By contrast, black Protestants are more likely to say they oppose the death penalty than support it (58% vs. 33%), as are Hispanic Catholics (54% vs. 37%).
Undoubtedly, the Journal-Constitution writer — who covers politics — is referring to official lobbying by denominations.
But IMHO, the blanket statements about Catholics and Southern Baptists don’t tell the whole story. It’s a bit more complicated.
Image via Shutterstock.com
It may said that “fair and equitable” use of the death penalty is hard to achieve.
Efforts should be made to try harder. What I do not think is “fair or equitable” is leaving killers on death row for years and decades while the lawyers make work with appeals.
Some of these people are really ‘not very nice’ (to put it mildly). Sympathy is generated for them with little thought to the victims of their crimes. Perhaps a picture of the person(s) they destroyed should be run beside theirs, whenever theirs is shown. Not a happy picture but one at the crime scene perhaps, to remind people.
Those who generate it don’t investigate the effects on other citizens: the people who have to care for the inmate. For every death row inmate three or four others are, in a sense, incarcerated, too, although they may go home at the end of their shift. I wonder if that doesn’t exact a mental toll on the guards and whether that is “fair and equitable”.
Have you ever seen an article from that angle?
It seems a bit odd that any Christian would oppose the death penalty.
The Death Penalty: Do Innocents Matter?
A Review of All Innocence Issues
The Death Penalty: Fair & Just
New Testament Death Penalty Support Overwhelming
A GOP based group?
CCATDP is owned and controlled by Equal Justice USA, a George Soros beneficiary.
1) Few Conservatives Embrace Anti Death Penalty Deceptions
“Some conservatives have morphed into anti death penalty advocates, displaying the common tendency of either blindly accepting false anti death penalty claims, with willful ignorance, or knowingly pushing deceptions, as does CCATDP, as detailed.”

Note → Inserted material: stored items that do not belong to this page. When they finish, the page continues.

(** The name "b" inside two subqueries, where both outer schemas have it
    and the own schema does not: it resolves to the inner one, correlated. *)
Lemma toColumn_resolves_witness :
  exists c,
    Rewriter.ctxStack _ _
      (Rewriter.toColumn _ _ rwFindColumn
         (Rewriter.ColumnName (Rewriter.mkCIStr "" "") (Rewriter.mkCIStr "" "")
            (Rewriter.mkCIStr "B" "b")) nested)
    = (Rewriter.ctxStack _ _ nested ++ [Rewriter.ColumnExpr _ _ c])%list
    /\ ((rwFindColumn (Rewriter.schema _ _ nested)
           (Rewriter.ColumnName (Rewriter.mkCIStr "" "")
              (Rewriter.mkCIStr "" "") (Rewriter.mkCIStr "B" "b"))
         = (Some c, None)
         /\ Rewriter.correlated _ _
              (Rewriter.toColumn _ _ rwFindColumn
                 (Rewriter.ColumnName (Rewriter.mkCIStr "" "")
                    (Rewriter.mkCIStr "" "") (Rewriter.mkCIStr "B" "b"))
                 nested)
            = Rewriter.correlated _ _ nested)
        \/ (rwFindColumn (Rewriter.schema _ _ nested)
              (Rewriter.ColumnName (Rewriter.mkCIStr "" "")
                 (Rewriter.mkCIStr "" "") (Rewriter.mkCIStr "B" "b"))
            = (None, None)
            /\ Rewriter.correlated _ _
                 (Rewriter.toColumn _ _ rwFindColumn
                    (Rewriter.ColumnName (Rewriter.mkCIStr "" "")
                       (Rewriter.mkCIStr "" "") (Rewriter.mkCIStr "B" "b"))
                    nested)
               = true
            /\ exists pre o post,
                 Rewriter.outerSchemas _ _ nested = (pre ++ o :: post)%list
                 /\ rwFindColumn o
                      (Rewriter.ColumnName (Rewriter.mkCIStr "" "")
                         (Rewriter.mkCIStr "" "") (Rewriter.mkCIStr "B" "b"))
                    = (Some c, None)
                 /\ Forall
                      (fun o' =>
                         rwFindColumn o'
                           (Rewriter.ColumnName (Rewriter.mkCIStr "" "")
                              (Rewriter.mkCIStr "" "")
                              (Rewriter.mkCIStr "B" "b"))
                         = (None, None)) post)).
Proof.
  exact (RewriterProperties.toColumn_resolves rwFindColumn
           (Rewriter.ColumnName (Rewriter.mkCIStr "" "")
              (Rewriter.mkCIStr "" "") (Rewriter.mkCIStr "B" "b"))
           nested eq_refl).
Defined.

End CoverageExamples.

2) Conservatives Concerned About The Death Penalty: Just another dishonest anti death penalty group
“CCATDP is but another anti death penalty group, whose claims are, easily, rebutted and which was founded and funded by a long time, well known liberal anti death penalty group, Equal Justice USA, which is supported by George Soros.”
3) DEAD WRONG: (Montana) Conservatives Concerned About the Death Penalty (MCCATDP)
“Every point from the MCCATDP website (1) is false. It appears that MCCATDP has simply parroted anti death penalty frauds, with no effort at finding out if they were true. Quite irresponsible and common.”
4) Rebuttal to Ron Paul at
Few Conservatives Embrace Anti Death Penalty Deceptions
“(Paul) has bought into the anti death penalty frauds, without fact checking them, a common liberal problem, now infecting some libertarians and conservatives.”
5) Rebuttal to Richard A. Viguerie
“Mr. Viguerie makes a very weak argument for repeal of the death penalty and he duplicates the many errors of those rare conservatives against the death penalty, who seem to embrace anti death penalty deceptions (1).”